ACTIVITY ▸
Retype, without any change, the first line of the records and every line after it through the one containing "((lo <=? code c) && (code c <=? hi))%N.".

======== DATA FOR THIS EXERCISE

(** * A rule-based chatbot: intent scoring, classification, actions, templates

    Shallow embedding of the two chatbot variants of the repository,

      - [Demo1]  src/Chatbot/Demo1/bot.py      (built-in intent catalog),
      - [Demo2]  src/Chatbot/Demo2/chatbot.py  (catalog read from a JSON file),

    and statements about their intent scorer, classifier, action dispatcher,
    template filler, sentiment estimator and per-turn context update; then
    the chat loops, the statistics report and the configuration check.

    Conventions.
      - A Python [str] is a Rocq [string]; every [ascii] stands for the code
        point of the same number, so the model covers text in the Latin-1
        range (code points 0..255).  [str.lower], [str.isspace], [str.split],
        [str.strip], [str.replace] and the classes [\d], [\s], [\w] of [re] are
        exact on that range; [str.title] is exact wherever its result stays
        in the range ([Str.title_in_range]).
      - A Python [float] score is a rational ([Q]).  The scorer only adds 2.0,
        0.5, 1.0 and halves, so every score is a multiple of 1/4 and binary
        floating point computes it without rounding (for fewer than 2^50
        patterns and keywords); the sentiment score p/(p+n+1) is kept as the
        exact quotient that Python rounds to the nearest double.
      - An exception is a value: code that can raise returns an [outcome].
      - [re.search] is a parameter.  It is an engine ([Re.engine]) where
        re.error is the only exception it raises, and a searcher
        ([Re.searcher]) where it may raise any; [Demo2Exn] gives the methods
        of Demo2 that call it for a searcher, and they are those of [Demo2]
        when the searcher raises re.error only. *)

From Stdlib Require Import Ascii String QArith Qround Qabs Lqa.
From stdpp Require Import gmap strings list sorting.

Local Open Scope string_scope.
Local Open Scope list_scope.

(** ** Python strings *)

Module Str.

Definition code (c : ascii) : N := N_of_ascii c.

Definition in_range (lo hi : N) (c : ascii) : bool :=
  ((lo <=? code c) && (code c <=? hi))%N.

(** [str.isspace] on one character, which is also the class [\s] of [re] for
    [str] patterns: TAB..CR, FS..US, space, NEL (U+0085), NBSP (U+00A0). *)
Definition isspace (c : ascii) : bool :=
  in_range 9 13 c || in_range 28 32 c || (code c =? 133)%N || (code c =? 160)%N.

(** The class [\d] of [re]: the decimal digits (below 256, only [0-9]). *)
Definition isdigit (c : ascii) : bool := in_range 48 57 c.

Definition isupper (c : ascii) : bool :=
  in_range 65 90 c || (in_range 192 222 c && negb (code c =? 215)%N).

Definition islower (c : ascii) : bool :=
  in_range 97 122 c || (in_range 223 255 c && negb (code c =? 247)%N)
  || (code c =? 170)%N || (code c =? 181)%N || (code c =? 186)%N.

(** Characters with case ([str.title] looks at them). *)
Definition iscased (c : ascii) : bool := isupper c || islower c.

Definition lower_char (c : ascii) : ascii :=
  if isupper c then ascii_of_N (code c + 32) else c.

(** Upper case of one character, for the characters whose upper-case form is
    one character of the range: [a-z] and U+00E0..U+00FE but the division
    sign.  The other characters are left as they are. *)
Definition upper_char (c : ascii) : ascii :=
  if in_range 97 122 c || (in_range 224 254 c && negb (code c =? 247)%N)
  then ascii_of_N (code c - 32) else c.

(** Title case of one character: that of U+00DF is the two characters "Ss",
    that of any other character of the range is its upper case.  The title
    case of U+00B5 is U+039C and that of U+00FF is U+0178, which lie beyond
    the range: see [title_in_range]. *)
Definition title_char (c : ascii) : string :=
  if (code c =? 223)%N then "Ss" else String (upper_char c) EmptyString.

(** [s.lower()] *)
Fixpoint lower (s : string) : string :=
  match s with
  | EmptyString => EmptyString
  | String c s' => String (lower_char c) (lower s')
  end.

(** [s.title()]: a character is put in title case after an uncased one (or
    at the start) and in lower case after a cased one. *)
Fixpoint title_from (prev_cased : bool) (s : string) : string :=
  match s with
  | EmptyString => EmptyString
  | String c s' =>
      (if prev_cased then String (lower_char c) EmptyString else title_char c)
      +:+ title_from (iscased c) s'
  end.

Definition title (s : string) : string := title_from false s.

(** The text keeps [s.title()] within the range: neither U+00B5 nor U+00FF
    stands where a character is put in title case.  For such a text [title]
    is [s.title()]; for another, Python's result holds U+039C or U+0178, where
    [title] keeps the character it found. *)
Fixpoint title_in_range_from (prev_cased : bool) (s : string) : bool :=
  match s with
  | EmptyString => true
  | String c s' =>
      (prev_cased || negb ((code c =? 181)%N || (code c =? 255)%N))
      && title_in_range_from (iscased c) s'
  end.

Definition title_in_range (s : string) : bool := title_in_range_from false s.

(** [s.split()] with no argument: the maximal runs of non-space characters. *)
Fixpoint split (s : string) : list string :=
  match s with
  | EmptyString => []
  | String c s' =>
      if isspace c then split s'
      else match s' with
           | EmptyString => [String c EmptyString]
           | String d _ =>
               if isspace d then String c EmptyString :: split s'
               else match split s' with
                    | w :: ws => String c w :: ws
                    | [] => [String c EmptyString]
                    end
           end
  end.

Fixpoint lstrip (s : string) : string :=
  match s with
  | String c s' => if isspace c then lstrip s' else s
  | EmptyString => EmptyString
  end.

(** Drops trailing spaces: the result of the tail is empty exactly when the
    tail is all spaces. *)
Fixpoint rstrip (s : string) : string :=
  match s with
  | EmptyString => EmptyString
  | String c s' =>
      match rstrip s' with
      | EmptyString => if isspace c then EmptyString else String c EmptyString
      | r => String c r
      end
  end.

(** [s.strip()] *)
Definition strip (s : string) : string := rstrip (lstrip s).

(** [old] is a prefix of [s]: [Some rest] with [s = old +:+ rest]. *)
Fixpoint strip_prefix (old s : string) : option string :=
  match old with
  | EmptyString => Some s
  | String a old' =>
      match s with
      | String b s' => if Ascii.eqb a b then strip_prefix old' s' else None
      | EmptyString => None
      end
  end.

(** [s.replace(old, new)] for a non-empty [old]: the occurrences of [old] are
    replaced from left to right, without overlap.  [skip] counts the
    characters of an occurrence just replaced that are still to be passed. *)
Fixpoint replace_from (skip : nat) (old new s : string) : string :=
  match s with
  | EmptyString => EmptyString
  | String c s' =>
      match skip with
      | S skip' => replace_from skip' old new s'
      | O =>
          match strip_prefix old s with
          | Some _ => new +:+ replace_from (String.length old - 1) old new s'
          | None => String c (replace_from 0 old new s')
          end
      end
  end.

Definition replace (old new s : string) : string := replace_from 0 old new s.

(** The characters of [s] that [keep] accepts, in order. *)
Fixpoint filter (keep : ascii -> bool) (s : string) : string :=
  match s with
  | EmptyString => EmptyString
  | String c s' => if keep c then String c (filter keep s') else filter keep s'
  end.

Fixpoint forallb (p : ascii -> bool) (s : string) : bool :=
  match s with
  | EmptyString => true
  | String c s' => p c && forallb p s'
  end.

(** ["\n".join(l)] and friends. *)
Fixpoint join (sep : string) (l : list string) : string :=
  match l with
  | [] => EmptyString
  | [x] => x
  | x :: l' => x +:+ sep +:+ join sep l'
  end.

(** The string of the characters with the given codes. *)
Definition of_codes (l : list nat) : string :=
  string_of_list_ascii (map ascii_of_nat l).

Definition digit_char (n : nat) : ascii := ascii_of_nat (48 + n).

(** Decimal digits of a natural number, most significant first. *)
Fixpoint nat_digits (fuel n : nat) (acc : string) : string :=
  match fuel with
  | O => acc
  | S fuel' =>
      let acc' := String (digit_char (n mod 10)) acc in
      if (n <? 10)%nat then acc' else nat_digits fuel' (n / 10) acc'
  end.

================

ANSWER SPACE ▸
(** * A rule-based chatbot: intent scoring, classification, actions, templates

    Shallow embedding of the two chatbot variants of the repository,

      - [Demo1]  src/Chatbot/Demo1/bot.py      (built-in intent catalog),
      - [Demo2]  src/Chatbot/Demo2/chatbot.py  (catalog read from a JSON file),

    and statements about their intent scorer, classifier, action dispatcher,
    template filler, sentiment estimator and per-turn context update; then
    the chat loops, the statistics report and the configuration check.

    Conventions.
      - A Python [str] is a Rocq [string]; every [ascii] stands for the code
        point of the same number, so the model covers text in the Latin-1
        range (code points 0..255).  [str.lower], [str.isspace], [str.split],
        [str.strip], [str.replace] and the classes [\d], [\s], [\w] of [re] are
        exact on that range; [str.title] is exact wherever its result stays
        in the range ([Str.title_in_range]).
      - A Python [float] score is a rational ([Q]).  The scorer only adds 2.0,
        0.5, 1.0 and halves, so every score is a multiple of 1/4 and binary
        floating point computes it without rounding (for fewer than 2^50
        patterns and keywords); the sentiment score p/(p+n+1) is kept as the
        exact quotient that Python rounds to the nearest double.
      - An exception is a value: code that can raise returns an [outcome].
      - [re.search] is a parameter.  It is an engine ([Re.engine]) where
        re.error is the only exception it raises, and a searcher
        ([Re.searcher]) where it may raise any; [Demo2Exn] gives the methods
        of Demo2 that call it for a searcher, and they are those of [Demo2]
        when the searcher raises re.error only. *)

From Stdlib Require Import Ascii String QArith Qround Qabs Lqa.
From stdpp Require Import gmap strings list sorting.

Local Open Scope string_scope.
Local Open Scope list_scope.

(** ** Python strings *)

Module Str.

Definition code (c : ascii) : N := N_of_ascii c.

Definition in_range (lo hi : N) (c : ascii) : bool :=
  ((lo <=? code c) && (code c <=? hi))%N.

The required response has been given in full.